Welcome to sunny Big Australia, the land of opportunity, where you’re welcome to be one of 36 million of us by the year 2050 - as long as you’re prepared to live, oh, about 4,000 kms from the Opera House.

The Punch set out last week to find out just how tolerant Australians are of the idea of the kind of population growth being considered by the Federal Government, and more to the point, how it should be managed.
What we found on the streets of Sydney, the country’s most under pressure city, is a political nightmare for both sides of politics. While Sydneysiders are quite open minded about welcoming more Australians, 70 per cent said we’d need a whole new city to house them, and that city should be far, far away.
The most popular location, with 17 per cent of the 100 people we spoke to, was on the West Australian coast.
A distant second, on 9 per cent, was Central Australia. Both suggestions are probably the most impractical, expensive options available - but more on that later.
We started by asking people what the population of Australia should be 40 years from now.
15-22m: 10%
22-28m: 26%
28-33m: 29%
33-38m: 23%
Warren, 48, from Gosford, was a typical respondent. He thought the population should be between 28 and 33 million by 2050 and wasn’t fussed about where the extra people would come from. He sees the water shortage as the biggest problem Australia will face as the population grows.
When asked what the biggest problems are with population growth, 58% of people raised concerns about infrastructure, including supply of water and houses, as well as city congestion.
Only 6 people said cultural or racial tensions could be a problem.
Asked if the growth should be in state capitals or regional centres, 88 per cent said regional centres while 18 per cent say capitals. (It’s more than 100 because some people said both)
Asked if they would support building a new Australian city, 70 per cent said yes.

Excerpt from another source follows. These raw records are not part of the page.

(* ===== verification/NetWatch.v ===== *)
(** * The processes the HTTP events of continuous profiling are asked of

    src/pkg/profiling/continuous/checker/bpf/network (network.go, process.go): which
    processes the BPF programs watch and for which checkers, when the programs are loaded
    and shut down, and what is left of a process whose watch fails or ends.

    The BPF objects are what the code reads of them: whether they are loaded, the pids of
    the process control map, whether there is a linker, and how often the TLS probes of a
    process were attached.  What loading, attaching, closing and the map answer is an
    argument. *)

From stdpp Require Import base gmap list strings.
From Stdlib Require Import ZArith Lia.
From S2P Require Import Prelude.

(** ** Watched processes *)

(** The package variable [bpf]: nil, objects whose loading failed, or loaded objects with the
    pids of [ProcessMonitorControl]. *)
Inductive bpf_objects : Type :=
| BpfNil
| BpfUnloaded
| BpfLoaded (ProcessMonitorControl : gset Z).

Record monitoringProcessInfo : Type := MkMonitoring {
  mp_source : gset string;
  mp_attached : Z
}.

(** [bpfLinker] says whether the package variable is not nil. *)
Record Net : Type := MkNet {
  bpf : bpf_objects;
  bpfLinker : bool;
  monitoringProcesses : gmap Z monitoringProcessInfo
}.

Notation netm := (act Net unit).

Definition NewNet : Net := MkNet BpfNil false ∅.

Definition set_bpf (b : bpf_objects) : netm unit :=
  modify (λ n, MkNet b (bpfLinker n) (monitoringProcesses n)).

Definition set_linker (b : bool) : netm unit :=
  modify (λ n, MkNet (bpf n) b (monitoringProcesses n)).

Definition set_monitoring (f : gmap Z monitoringProcessInfo → gmap Z monitoringProcessInfo) : netm unit :=
  modify (λ n, MkNet (bpf n) (bpfLinker n) (f (monitoringProcesses n))).

(** The answers of the outside: loading the objects, the probes of the programs, the TLS
    probes of a process, writing the control map, closing the probes of a process, deleting
    from the control map, and closing the programs. *)
Record answers : Type := MkAnswers {
  LoadBPFAndAssign : bool;
  HasError : bool;
  addSSLProcess : bool;
  control_Update : bool;
  process_Close : bool;
  control_Delete : bool;
  bpf_Close : bool
}.

Definition startBPFIfNeed (a : answers) : netm unit :=
  n ← get;
  match bpf n with
  | BpfNil =>
    _ ← set_bpf BpfUnloaded;
    if negb (LoadBPFAndAssign a) then raise tt
    else
      _ ← set_linker true;
      if HasError a then _ ← set_bpf BpfNil; _ ← set_linker false; raise tt
      else set_bpf (BpfLoaded ∅)
  | _ => mret tt
  end.

(** The control map of objects that are not loaded is nil. *)
Definition control_put (ok : bool) (pid : Z) : netm unit :=
  n ← get;
  match bpf n with
  | BpfLoaded c => if ok then set_bpf (BpfLoaded ({[ pid ]} ∪ c)) else raise tt
  | _ => lift Panic
  end.

(** Whether the pid was deleted: the kernel may refuse, and it has an error for a pid that is
    not there. *)
Definition control_del (ok : bool) (pid : Z) : netm bool :=
  n ← get;
  match bpf n with
  | BpfLoaded c =>
    if ok then _ ← set_bpf (BpfLoaded (c ∖ {[ pid ]})); mret (bool_decide (pid ∈ c))
    else mret false
  | _ => lift Panic
  end.

Definition add_source (from : string) (m : monitoringProcessInfo) : monitoringProcessInfo :=
  MkMonitoring ({[ from ]} ∪ mp_source m) (mp_attached m).

(** A process that already has a source is started again all the same. *)
Definition AddSource (a : answers) (pid : Z) (from : string) : netm unit :=
  n ← get;
  m ← lift (must (monitoringProcesses n !! pid));
  _ ← (if bool_decide (mp_source m = ∅) then mret tt
       else set_monitoring (alter (add_source from) pid));
  _ ← (if addSSLProcess a
       then set_monitoring (alter (λ m, MkMonitoring (mp_source m) (mp_attached m + 1)) pid)
       else raise tt);
  _ ← control_put (control_Update a) pid;
  set_monitoring (alter (add_source from) pid).

(** Whether the process is to be deleted, and whether there was an error. *)
Definition RemoveSource (a : answers) (pid : Z) (from : string) : netm (bool * bool) :=
  n ← get;
  m ← lift (must (monitoringProcesses n !! pid));
  let source := mp_source m ∖ {[ from ]} in
  _ ← set_monitoring (alter (λ m, MkMonitoring source (mp_attached m)) pid);
  if negb (bool_decide (source = ∅)) then mret (false, false)
  else
    ok ← control_del (control_Delete a) pid;
    mret (true, negb (process_Close a) || negb ok).

(** [m] with its error turned into a value. *)
Definition try_net (m : netm unit) : netm bool := λ n,
  match m n with
  | (Ok _, n') => (Ok true, n')
  | (Err _, n') => (Ok false, n')
  | (Panic, n') => (Panic, n')
  end.

Definition AddWatchProcess (a : answers) (pid : Z) (from : string) : netm unit :=
  _ ← startBPFIfNeed a;
  n ← get;
  _ ← match monitoringProcesses n !! pid with
      | None => set_monitoring (<[pid := MkMonitoring ∅ 0]>)
      | Some _ => mret tt
      end;
  ok ← try_net (AddSource a pid from);
  if (ok : bool) then mret tt
  else
    '(deleteProcess, _) ← RemoveSource a pid from;
    _ ← (if (deleteProcess : bool) then set_monitoring (delete pid) else mret tt);
    raise tt.

(** Closing a linker that is nil is a nil dereference. *)
Definition shutdownBPF (a : answers) : netm unit :=
  n ← get;
  match bpf n with
  | BpfNil => mret tt
  | _ =>
    if negb (bool_decide (monitoringProcesses n = ∅)) then mret tt
    else if negb (bpfLinker n) then lift Panic
    else _ ← set_bpf BpfNil; if bpf_Close a then mret tt else raise tt
  end.

(** The shutdown is deferred, and its error logged. *)
Definition RemoveWatchProcess (a : answers) (pid : Z) (from : string) : netm unit :=
  n ← get;
  failed ← match monitoringProcesses n !! pid with
           | None => mret false
           | Some _ =>
             '(deleteProcess, failed) ← RemoveSource a pid from;
             _ ← (if (deleteProcess : bool) then set_monitoring (delete pid) else mret tt);
             mret failed
           end;
  _ ← try_net (shutdownBPF a);
  if (failed : bool) then raise tt else mret tt.

Definition ForceShutdownBPF (a : answers) : netm unit :=
  n ← get;
  let failed := negb (bool_decide (monitoringProcesses n = ∅)) && negb (process_Close a) in
  _ ← set_monitoring (λ _, ∅);
  ok ← try_net (shutdownBPF a);
  if failed || negb ok then raise tt else mret tt.

(** ** Runs of the watch *)

Definition watched (n : Net) (pid : Z) (from : string) : Prop :=
  ∃ m, monitoringProcesses n !! pid = Some m ∧ from ∈ mp_source m.

Inductive net_op : Type :=
| NetAdd (a : answers) (pid : Z) (from : string)
| NetRemove (a : answers) (pid : Z) (from : string)
| NetShutdown (a : answers).

Definition net_perform (op : net_op) : netm unit :=
  match op with
  | NetAdd a pid from => AddWatchProcess a pid from
  | NetRemove a pid from => RemoveWatchProcess a pid from
  | NetShutdown a => ForceShutdownBPF a
  end.

(** The operations one after another, each with whether it returned without an error; [None]
    is a panic. *)
Fixpoint net_run (ops : list net_op) (n : Net) : option (list bool * Net) :=
  match ops with
  | [] => Some ([], n)
  | op :: ops' =>
    match net_perform op n with
    | (Panic, _) => None
    | (r, n') =>
      '(oks, n'') ← net_run ops' n';
      Some ((match r with Ok _ => true | _ => false end) :: oks, n'')
    end
  end.

(** What a watch promises: a set of pairs of process and source. *)
Definition watch_step (S : gset (Z * string)) (step : net_op * bool) : gset (Z * string) :=
  match step with
  | (NetAdd _ pid from, true) => {[ (pid, from) ]} ∪ S
  | (NetAdd _ pid from, false) | (NetRemove _ pid from, _) => S ∖ {[ (pid, from) ]}
  | (NetShutdown _, _) => ∅
  end.

(** The objects could not be loaded when the operation tried. *)
Definition fails_to_load (op : net_op) : Prop :=
  match op with
  | NetAdd a _ _ => LoadBPFAndAssign a = false
  | _ => False
  end.

(** The processes the kernel may refuse to delete from the control map. *)
Definition refused (op : net_op) : gset Z :=
  match op with
  | NetAdd a pid _ | NetRemove a pid _ => if control_Delete a then ∅ else {[ pid ]}
  | NetShutdown _ => ∅
  end.

(** ** Laws of the operations *)

(** The control map has the watched processes, each with a source, and beside them only
    those of [R]; without loaded objects nothing is watched. *)
Definition net_inv (R : gset Z) (n : Net) : Prop :=
  (∀ pid m, monitoringProcesses n !! pid = Some m → mp_source m ≠ ∅) ∧
  match bpf n with
  | BpfLoaded c => bpfLinker n = true ∧ dom (monitoringProcesses n) ⊆ c ∧
      c ⊆ dom (monitoringProcesses n) ∪ R
  | _ => monitoringProcesses n = ∅
  end.

Lemma net_inv_mono R R' n : R ⊆ R' → net_inv R n → net_inv R' n.
Proof.
  intros HR [Hs Hb]. split; [done|]. destruct (bpf n); [done|done|].
  destruct Hb as (? & ? & ?). split_and!; [done|done|set_solver].
Qed.

(** What an operation does to the watched pairs of process and source, when it returned an
    error or not. *)
Definition net_effect (op : net_op) (ok : bool) (n n' : Net) : Prop :=
  ∀ q f, watched n' q f ↔
    match op with
    | NetAdd a pid from =>
      if ok then watched n q f ∨ (q = pid ∧ f = from)
      else watched n q f ∧ ¬ (q = pid ∧ f = from)
    | NetRemove a pid from => watched n q f ∧ ¬ (q = pid ∧ f = from)
    | NetShutdown _ => False
    end.

(** What is proved of an operation from a state [n]. *)
Definition performs (R : gset Z) (op : net_op) (n : Net) (r : res unit unit * Net) : Prop :=
  match r with
  | (Panic, _) => bpf n = BpfUnloaded
  | (r, n') =>
    net_inv (R ∪ refused op) n' ∧ net_effect op (match r with Ok _ => true | _ => false end) n n' ∧
    (bpf n' = BpfUnloaded → bpf n = BpfUnloaded ∨ fails_to_load op)
  end.

Lemma nothing_watched n : monitoringProcesses n = ∅ → ∀ q f, ¬ watched n q f.
Proof. intros He q f (m & Hm & _). by rewrite He, lookup_empty in Hm. Qed.
Lemma same_slots_insert h h' l t lf :
  same_slots h h' → h' !! l = Some t →
  same_slots h (<[l := MkWindows (tw_data t) (endTime t) lf]> h').
Proof.
  intros Hs Hl l2 t2 H2. destruct (Hs _ _ H2) as [lf2 Hl2]. destruct (decide (l = l2)) as [<-|Hne].
  - rewrite lookup_insert_eq. rewrite Hl in Hl2. injection Hl2 as ->. by exists lf.
  - rewrite lookup_insert_ne by done. by exists lf2.
Qed.

Lemma same_slots_lengths h h' : same_slots h h' → same_lengths h h'.
Proof. intros Hs l t Hl. destruct (Hs l t Hl) as [lf Hl']. by eexists. Qed.

(** One policy: its cause, and the windows but for the time of the flush. *)
Lemma policy_check_exact ShouldCheck h i s a causes threshold item :
  sized h i → answers_triggers ShouldCheck → has_trigger item → same_slots h (win_heap s) →
  wp (process_policy_check CheckType MonitorType ShouldCheck i (a, causes) (threshold, item))
    (λ r s', snd r = causes ++ (due_causes ShouldCheck h
                (MkProcessInfo (pb_Process i) (pb_Windows i) [(threshold, item)])) ∧
             same_slots h (win_heap s') ∧ s' = with_heap s (win_heap s')) s.
Proof.
  intros (t & Ht & Hlen & Hpos & _) Ha Hi Hs. destruct (Hs _ _ Ht) as [lf Ht'].
  unfold process_policy_check, due_causes, slot_values. cbn [pb_Policies pb_Windows pb_Process mbind list_bind].
  rewrite app_nil_r, Ht. wp_steps.
  destruct (Flush_total (MkWindows (tw_data t) (endTime t) lf)) as (v & b & lf2 & Hf); [cbn; lia|].
  eapply wp_on_window; [exact Ht'|by rewrite Hf|]. cbn beta iota.
  cbn [tw_data endTime].
  destruct (Ha (pb_Process i) item Hi) as [should Hsh]. unfold is_checked. rewrite Hsh. wp_steps.
  apply wp_lift. destruct should; cbn [negb andb].
  - wp_steps. eapply wp_on_window; [by cbn; rewrite lookup_insert_eq|done|]. cbn beta iota.
    rewrite MatchRule_exact. cbn beta iota. wp_steps. cbn [snd tw_data with_heap win_heap].
    split; [by unfold over; destruct (_ <=? _); rewrite ?app_nil_r|]. split; [|done].
    rewrite insert_insert_eq. exact (same_slots_insert h _ _ _ lf2 Hs Ht').
  - wp_steps. cbn [snd with_heap win_heap]. rewrite app_nil_r. split; [done|]. split; [|done].
    exact (same_slots_insert h _ _ _ lf2 Hs Ht').
Qed.

Lemma process_Check_exact ShouldCheck appender s :
  checker_inv s → answers_triggers ShouldCheck →
  wp (process_Check CheckType MonitorType ShouldCheck appender)
    (λ r s', checker_inv s' ∧ PidWithInfos s' = PidWithInfos s ∧
             snd r = range (PidWithInfos s) ≫= λ x, due_causes ShouldCheck (win_heap s) (snd x)) s.
Proof.
  intros Hi Ha. unfold process_Check. wp_steps. set (h := win_heap s). set (l := range (PidWithInfos s)).
  eapply wp_mono; [apply (wp_fold_act (λ dn r s', same_slots h (win_heap s') ∧
      s' = with_heap s (win_heap s') ∧ snd r = dn ≫= λ x, due_causes ShouldCheck h (snd x)))|].
  - split; [apply same_slots_refl|]. split; [by destruct s|done].
  - intros dn [pid i] r s' Hin%elem_of_range (Hs & Hs' & Hr).
    pose proof (sy_sized _ _ _ Hi _ _ Hin) as Hz.
    eapply wp_mono; [apply (wp_fold_act (λ dn2 r2 s2, same_slots h (win_heap s2) ∧
        s2 = with_heap s (win_heap s2) ∧ snd r2 = snd r ++ due_causes ShouldCheck h
          (MkProcessInfo (pb_Process i) (pb_Windows i) dn2)))|].
    + split; [done|]. split; [done|]. cbn. by rewrite app_nil_r.
    + intros dn2 [threshold item] [a causes] s2 Hin2 (Hs2 & Hs2' & Hr2).
      assert (Ht : has_trigger item).
      { pose proof Hz as (_ & _ & _ & _ & Hall). rewrite Forall_forall in Hall. apply Hall.
        by apply (list_elem_of_fmap_2 snd) in Hin2. }
      eapply wp_mono; [by apply policy_check_exact|]. intros r3 s3 (Hr3 & Hs3 & Hs3').
      split; [done|]. split; [by rewrite Hs3', Hs2'|]. rewrite Hr3. cbn [snd] in Hr2. rewrite Hr2.
      unfold due_causes. cbn [pb_Policies pb_Process pb_Windows]. by rewrite bind_app, <- app_assoc.
    + intros r2 s2 (Hs2 & Hs2' & Hr2). split; [done|]. split; [done|].
      rewrite Hr2, Hr, bind_app. cbn [mbind list_bind snd]. rewrite app_nil_r. by destruct i.
  - intros r s' (Hs & Hs' & Hr). rewrite Hs'. split; [|by split].
    apply checker_inv_lengths; [done|]. by apply same_slots_lengths.
Qed.

(** *** Every run of the checker *)

Inductive process_op : Type :=
| OpSync (policies : list SyncPolicyWithProcesses)
| OpFetch (data : positive → option V) (now : Z)
| OpCheck (ShouldCheck : positive → PolicyItem → res Empty_set bool) (appender : MetricsAppender).

Definition process_run_op (op : process_op) : act C Empty_set unit :=
  match op with
  | OpSync policies => process_SyncPolicies CheckType ThresholdGenerate policies
  | OpFetch data now => _ ← process_Fetch data now; mret tt
  | OpCheck ShouldCheck appender => _ ← process_Check CheckType MonitorType ShouldCheck appender; mret tt
  end.

Definition process_run (ops : list process_op) : act C Empty_set unit :=
  fold_act (λ _ op, process_run_op op) tt ops.

Definition valid_op (op : process_op) : Prop :=
  match op with
  | OpSync policies => valid_policies policies
  | OpCheck ShouldCheck _ => answers_triggers ShouldCheck
  | _ => True
  end.

Lemma new_checker_inv : checker_inv NewProcessBasedChecker.
Proof.
  assert (He : ∀ l p, ¬ owns ∅ l p) by (intros l p (i & Hi & _); by rewrite lookup_empty in Hi).
  split; cbn.
  - intros l p1 p2 [H1|H1]; by exfalso; eapply He.
  - intros l p [H1|H1]; by exfalso; eapply He.
  - intros pid i Hi. by rewrite lookup_empty in Hi.
  - intros pid i Hi. by rewrite lookup_empty in Hi.
Qed.

Lemma process_run_op_inv op s :
  valid_op op → checker_inv s → wp (process_run_op op) (λ _ s', checker_inv s') s.
Proof.
  intros Hv Hi. destruct op as [policies|data now|ShouldCheck appender]; cbn [process_run_op].
  - eapply wp_mono; [by apply process_Sync_exact|]. by intros ? ? [? _].
  - wp_steps. eapply wp_mono; [by apply process_Fetch_keeps|]. intros ? ? [? _]. by wp_steps.
  - wp_steps. eapply wp_mono; [by apply process_Check_exact|]. intros ? ? [? _]. by wp_steps.
Qed.

Lemma process_run_inv ops :
  Forall valid_op ops → wp (process_run ops) (λ _ s, checker_inv s) NewProcessBasedChecker.
Proof.
  intros Hv. rewrite Forall_forall in Hv.
  apply (wp_fold_act (λ _ _ s, checker_inv s)); [apply new_checker_inv|].
  intros dn op [] s Hin Hi. apply process_run_op_inv; auto.
Qed.

(** C14: A checker of processes never panics and reports exactly what is due.  After any
    sequence of synchronizations with policies that have positive periods and a profiling
    type with a trigger, fetches and checks, a check returns when the triggers answer, and its
    causes are, for each process of the checker and each of its policies that the trigger of
    its type lets through (no task of it runs or is silent), one cause when at least [Count]
    slots of the window of the process are over the threshold, with the value of the oldest
    such slot. *)
Theorem process_checker_reports_due_causes ops ShouldCheck appender :
  Forall valid_op ops → answers_triggers ShouldCheck →
  wp (process_run ops)
    (λ _ s, wp (process_Check CheckType MonitorType ShouldCheck appender)
              (λ r _, snd r = range (PidWithInfos s) ≫=
                                λ x, due_causes ShouldCheck (win_heap s) (snd x)) s)
    NewProcessBasedChecker.
Proof.
  intros Hv Ha. eapply wp_mono; [by apply process_run_inv|]. cbn beta. intros [] s Hi.
  eapply wp_mono; [by apply process_Check_exact|]. by intros r s' (_ & _ & ?).
Qed.

(** A synchronization leaves exactly the processes that the policies name.  After any
    such run, a synchronization returns; the checker then has information for every pid of
    a process with an enabled item and for no other pid, the information has the items of
    its process with their thresholds, and a pid that was already watched keeps its window. *)
Theorem process_checker_follows_policies ops policies :
  Forall valid_op ops → valid_policies policies →
  wp (process_run ops)
    (λ _ s, wp (process_SyncPolicies CheckType ThresholdGenerate policies)
              (λ _ s', synced (items_for enabled policies) (PidWithInfos s) (PidWithInfos s')) s)
    NewProcessBasedChecker.
Proof.
  intros Hv Hp. eapply wp_mono; [by apply process_run_inv|]. cbn beta. intros [] s Hi.
  eapply wp_mono; [by apply process_Sync_exact|]. by intros r s' (_ & ?).
Qed.

End process.

(** ** The HTTP checker *)

Section http.
Context `{!RangeOrder} `{!Processes} {W : Type} `{!WindowData BufferEvent float64 W}.
Local Notation C := (Checker HTTPBasedCheckerProcessInfo W).
Implicit Types s : C.

(** An item without a list of URIs and with a trigger, with its window. *)
Definition plain_item (h : gmap positive (TimeWindows W))
    (x : PolicyItem * HTTPBasedCheckerPolicyItemWindows) : Prop :=
  URIList (fst x) = [] ∧ has_trigger (fst x) ∧ uriWithTimeWindows (snd x) = ∅ ∧
  ∃ l, defaultTimeWindows (snd x) = Some l ∧ l ∈ dom h.

Definition plain_info (h : gmap positive (TimeWindows W)) (i : HTTPBasedCheckerProcessInfo) : Prop :=
  ∀ k x, PolicyWithWindows i !! k = Some x → plain_item h x.

Definition plain_infos (h : gmap positive (TimeWindows W)) (m : gmap Z HTTPBasedCheckerProcessInfo) : Prop :=
  ∀ pid i, m !! pid = Some i → plain_info h i.

(** The information of the checker, and windows that are never dropped. *)
Definition grown (s s' : C) : Prop :=
  PidWithInfos s' = PidWithInfos s ∧ dom (win_heap s) ⊆ dom (win_heap s') ∧ network s' = network s.

Lemma plain_item_grows h h' x : dom h ⊆ dom h' → plain_item h x → plain_item h' x.
Proof. intros Hd (? & ? & ? & l & ? & ?). split_and!; try done. exists l. split; [done|]. set_solver. Qed.

Lemma plain_infos_grow h h' m : dom h ⊆ dom h' → plain_infos h m → plain_infos h' m.
Proof. intros Hd Hm pid i Hi k x Hx. eapply plain_item_grows; [done|]. by eapply Hm. Qed.

Lemma wp_window_grows {A} (l : positive) (f : TimeWindows W → res Empty_set (A * TimeWindows W)) s :
  l ∈ dom (win_heap s) → (∀ t, ∃ a t', f t = Ok (a, t')) →
  wp (on_window (Info := HTTPBasedCheckerProcessInfo) (Some l) f) (λ _ s', grown s s') s.
Proof.
  intros [t Ht]%elem_of_dom Hf. destruct (Hf t) as (a & t' & Ha).
  eapply wp_on_window; [done|done|]. split; [done|]. cbn. rewrite dom_insert. split; [set_solver|done].
Qed.

Lemma wp_new_window_grows items s :
  wp (new_window (Info := HTTPBasedCheckerProcessInfo) items) (λ l s', grown s s' ∧ l ∈ dom (win_heap s')) s.
Proof. unfold wp, new_window, grown. cbn. rewrite dom_insert. split_and!; set_solver. Qed.

Lemma grown_trans s1 s2 s3 : grown s1 s2 → grown s2 s3 → grown s1 s3.
Proof. unfold grown. intros (-> & ? & <-) (-> & ? & <-). split_and!; set_solver. Qed.

(** Plain information, and a package network without objects of a failed load. *)
Definition http_inv (s : C) : Prop := plain_infos (win_heap s) (PidWithInfos s) ∧ net_ready (network s).

Lemma grown_inv s s' : grown s s' → http_inv s → http_inv s'.
Proof.
  intros (Hp & Hg & Hn) [Hi Hr]. unfold http_inv. rewrite Hp, Hn. split; [|done]. by eapply plain_infos_grow.
Qed.

Context (CheckType : string) (ThresholdGenerate : string → option float64) (compiles : string → bool).

Lemma older_windows_plain h i item olderInfo :
  plain_info h i → older_windows (Some i) item = Some olderInfo →
  ∃ l, defaultTimeWindows olderInfo = Some l ∧ l ∈ dom h.
Proof.
  unfold older_windows. intros Hi Ho. apply fmap_Some in Ho as ([it iw] & Hh & ->).
  apply head_Some_elem_of in Hh. apply list_elem_of_filter in Hh as [_ Hin].
  apply list_elem_of_fmap in Hin as ([k x] & Hx & Hin). cbn in Hx. subst x.
  apply elem_of_range in Hin. destruct (Hi _ _ Hin) as (_ & _ & _ & l & ? & ?). by exists l.
Qed.

(** The windows of an item without URIs, reused or created. *)
Lemma item_windows_plain older item val s :
  from_option (plain_info (win_heap s)) True older → URIList item = [] → has_trigger item →
  wp (match older_windows older item with
      | Some olderInfo => i ← reuse_windows item val olderInfo; mret (Some i)
      | None => create_windows compiles item val
      end)
    (λ o s', grown s s' ∧ from_option (λ i, plain_item (win_heap s') (item, i)) True o) s.
Proof.
  intros Hold Hu Ht. destruct (older_windows older item) as [olderInfo|] eqn:Ho.
  - destruct older as [i|]; [|done].
    destruct (older_windows_plain _ _ _ _ Hold Ho) as (l & Hl & Hd).
    unfold reuse_windows. rewrite Hu, Hl. wp_steps.
    eapply wp_mono; [apply wp_window_grows; [done|by eauto]|]. cbn beta. intros [] s' Hg. wp_steps.
    split; [done|]. split_and!; try done. exists l. split; [done|]. destruct Hg as (_ & ? & _). set_solver.
  - unfold create_windows. rewrite Hu. destruct (bool_decide _); [|destruct (compiles _)].
    1,2: wp_steps; (eapply wp_mono; [apply wp_new_window_grows|]); intros l s' [Hg Hd]; wp_steps;
      (split; [done|]); split_and!; try done; by exists l.
    wp_steps. split; [|done]. split_and!; [done|set_solver|done].
Qed.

If it could be shown that a new city would alleviate some of the problems caused by a growing population, support for a new city rose to 78 per cent.
If it could be shown that a new city would boost the national economy, support rose to 87 per cent.
But where do we build? This issue has the potential to be a far greater hand grenade for the two major parties than any discussion about numbers.
Two decades on and the location of a second Sydney airport is still something neither side ever really wants to get in to - so deconstructive has been the ongoing political nightmare over it.
And while voters might want some of our vast brown land used for development, experts say it’s not the best way forward.
Professor or Urban Research Patrick Troy is at the Fenner School of Environment and Society at the ANU. He told The Punch the answer is more likely to be more than one major new development, and that realistically it/they had to be located somewhere along the East coast communication and transport spine taking in Brisbane, Sydney, Canberra and Melbourne.
“We’d need to go for locations along that axis that have commercial, industrial and economic potential, and that can be connected to one another,” Prof Troy said.
He named Wagga Wagga and Goulburn as two possible candidates, saying both would be suited to being significantly developed into major cities.
Goulburn, about 200 kms South West of Sydney, had the added advantage of being geographically suited for a major international airport, which could be connected to Canberra and Sydney by high-speed rail. (The airport would also, unlike Sydney and Brisbane, be quarantined from the effects of climate change).
Expanding south from the Gold Coast, or developing in the rich pickings of the Lachlan Valley (around Cowra) was also worth investigating, Professor Troy said. The development would require more than just infrastructure such as roads, schools and hospitals. It would also need cultural elements to attract residents, starting with a major tertiary education facility.
“If you picked the places that have the correct natural resources you could start to see the benefits within the timeframe of growth they’re talking about (2050),” he said. “But we’ve got to get our skates on and commit to doing this and stick to it.”
Which is the major political issue. Which ever political party takes a location to an election, both will have to agree to stick to it or it will never happen and cities such as Sydney, Brisbane and Melbourne will be choked.
And as Professor Troy pointed out, it would also require an end to the “posturing on behalf of the state premiers.”
Where would you put a new Australian city? Where voters want it - or where it makes the best sense? It’s a Big Australia, big question for the new minister for Population Tony Burke.